Publication date: October 2, 2018
Genres: Book Clubs, Contemporary, Fiction, Literary
Gone So Long is both the title and the main situation in this new novel from Andre DuBus III. Daniel Ahearn is dying of cancer. He lives a quiet life alone in a small New England town and works repairing fine furniture. Before he dies he is determined to find his daughter, whom he hasn’t seen in 40 years. Twenty-five of those years were spent in prison for murdering his wife, Linda, in front of the three-year-old Susan. Susan, who was taken away and raised by, Lois, Linda’s mother. A woman for whom neither forgiveness or forgetting is possible. In his inimitable style with this damaged cast Dubus brings three people to life on the page in a novel that reverberates with quiet pain.
Before I go any further you need to know: this is not a thriller. There is no re-enactment of Daniel’s brutal murder of his wife. There’s no hunt, no questions to be answered. Daniel was an impulsive 23-year-old obsessed with his wife and insecure about her beauty. He makes no excuses, but he hopes he can make his daughter understand him, not forgive him. He knows that’s impossible. While Daniel’s is a life of acceptance, both Lois and Susan struggle mightily with the family’s past. Lois didn’t tell Susan the truth about her parents until she went to college and it sent her into a tailspin of destructive behavior with men. She cheats and leaves for most of her adult life. And Lois is now in her sixties, living in Florida, and still burns with a palpable anger. Everything and everyone makes her furious.
Gone So Long is not a dramatic novel of huge events. It is a novel of small people with small lives, with the exception of one catastrophic event. Dubus’s focus on and care of his characters makes for poignant reading. The only piece of introspection that became difficult for me were the large sections he devotes to Susan’s autobiographical writing. I understand it was a process she needed, but its contribution to the novel was lost on me. I felt the themes of forgiveness and regret were more important—as in, does Susan owe her father anything? Does Daniel have any right to enter her life again?

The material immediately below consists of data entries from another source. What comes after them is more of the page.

(** The loop ends: more rounds than characters change nothing. *)
Lemma parse_loop_fuel fuel s p : valid p → (length s ≤ fuel)%nat → parse_loop fuel s p = parse_loop (S fuel) s p.
Proof.
  revert s p. induction fuel as [|fuel IH]; intros [|c s] p Hp Hf; try done; [cbn in Hf; lia|].
  change (parse_loop (S (S fuel)) (c :: s) p) with ('(progress, s1, p1) ← parse_round (c :: s) p; if progress : bool then parse_loop (S fuel) s1 p1 else None).
  change (parse_loop (S fuel) (c :: s) p) with ('(progress, s1, p1) ← parse_round (c :: s) p; if progress : bool then parse_loop fuel s1 p1 else None).
  destruct (parse_round (c :: s) p) as [[[[|] s1] p1]|] eqn:E; try done. cbn [mbind option_bind].
  apply parse_round_ok in E as (Hp1&pre&Hs&Hpre&Hne); [|done]. cbn [fst snd] in *. apply IH; [done|].
  apply (f_equal length) in Hs. rewrite length_app in Hs. cbn in Hs, Hf. destruct pre; [by destruct Hne|]. cbn in Hs. lia.
Qed.

(** ** What is printed is parsed *)

(** A name as it is printed: without the values that are open, and without the number of
    a device whose type is open. *)
Definition printed (p : ParsedName) : ParsedName :=
  mkParsedName (has_job p) (if has_job p then job p else []) (has_replica p) (if has_replica p then replica p else 0)
    (has_task p) (if has_task p then task p else 0) (has_type p) (if has_type p then type p else [])
    (has_type p && has_id p) (if has_type p && has_id p then id p else 0).

(** No number was too large for an [int]. *)
Definition nonnegative (p : ParsedName) : Prop :=
  (has_replica p = true → 0 <= replica p) ∧ (has_task p = true → 0 <= task p) ∧ (has_id p = true → 0 <= id p).

Lemma star_or_value {A} (consume : list ascii → option (A * list ascii)) c s x rest :
  c ≠ "*"%char → consume (c :: s) = Some (x, rest) → star_or consume (c :: s) = Some (Some x, rest).
Proof.
  intros Hc E. unfold star_or, ConsumePrefix. change (str "*") with ["*"%char]. cbn [after_prefix].
  rewrite (proj2 (Ascii.eqb_neq _ _)) by done. by rewrite E.
Qed.

Lemma star_or_number i rest : 0 <= i < 2 ^ 31 → no_digit rest → star_or ConsumeNumber (StrInt i ++ rest) = Some (Some i, rest).
Proof.
  intros Hi Hrest. pose proof (ConsumeNumber_StrInt i rest Hi Hrest) as E. destruct (StrInt_digits i Hi) as (Hne&Hd&_).
  destruct (StrInt i) as [|c ds]; [done|]. cbn [app] in *. apply star_or_value; [|done].
  apply Forall_cons in Hd as [Hd _]. by intros ->.
Qed.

This kind of inner questioning is where Dubus shines as a writer. He probes the most painful parts of life with the care of a surgeon, laying open the wound, using compassion to bring understanding and possibly, healing. Which is not to say that Gone So Long is a novel of reconciliation and happy endings. It can’t be and Dubus knows better than to try and make it so. Instead, with beautiful, elegiac prose we see Daniel, Lois, and Susan in all their sadness, hope, and shame—their most uncomfortable of emotions. In doing so, Dubus opens the door for the reader, ushering in recognition and making room for insight into lives that are not really so different from our own.
The Cue Card says
Hmm. It sounds like quite a different experience than House of Sand & Fog (not as quick), but perhaps like that one it gets into the stories or viewpoints of each character. I’ll likely pick it up at some point.
Catherine says
Definitely not quick, but not a slog either. It’s a similar kind of sadness throughout- which is what he does so well.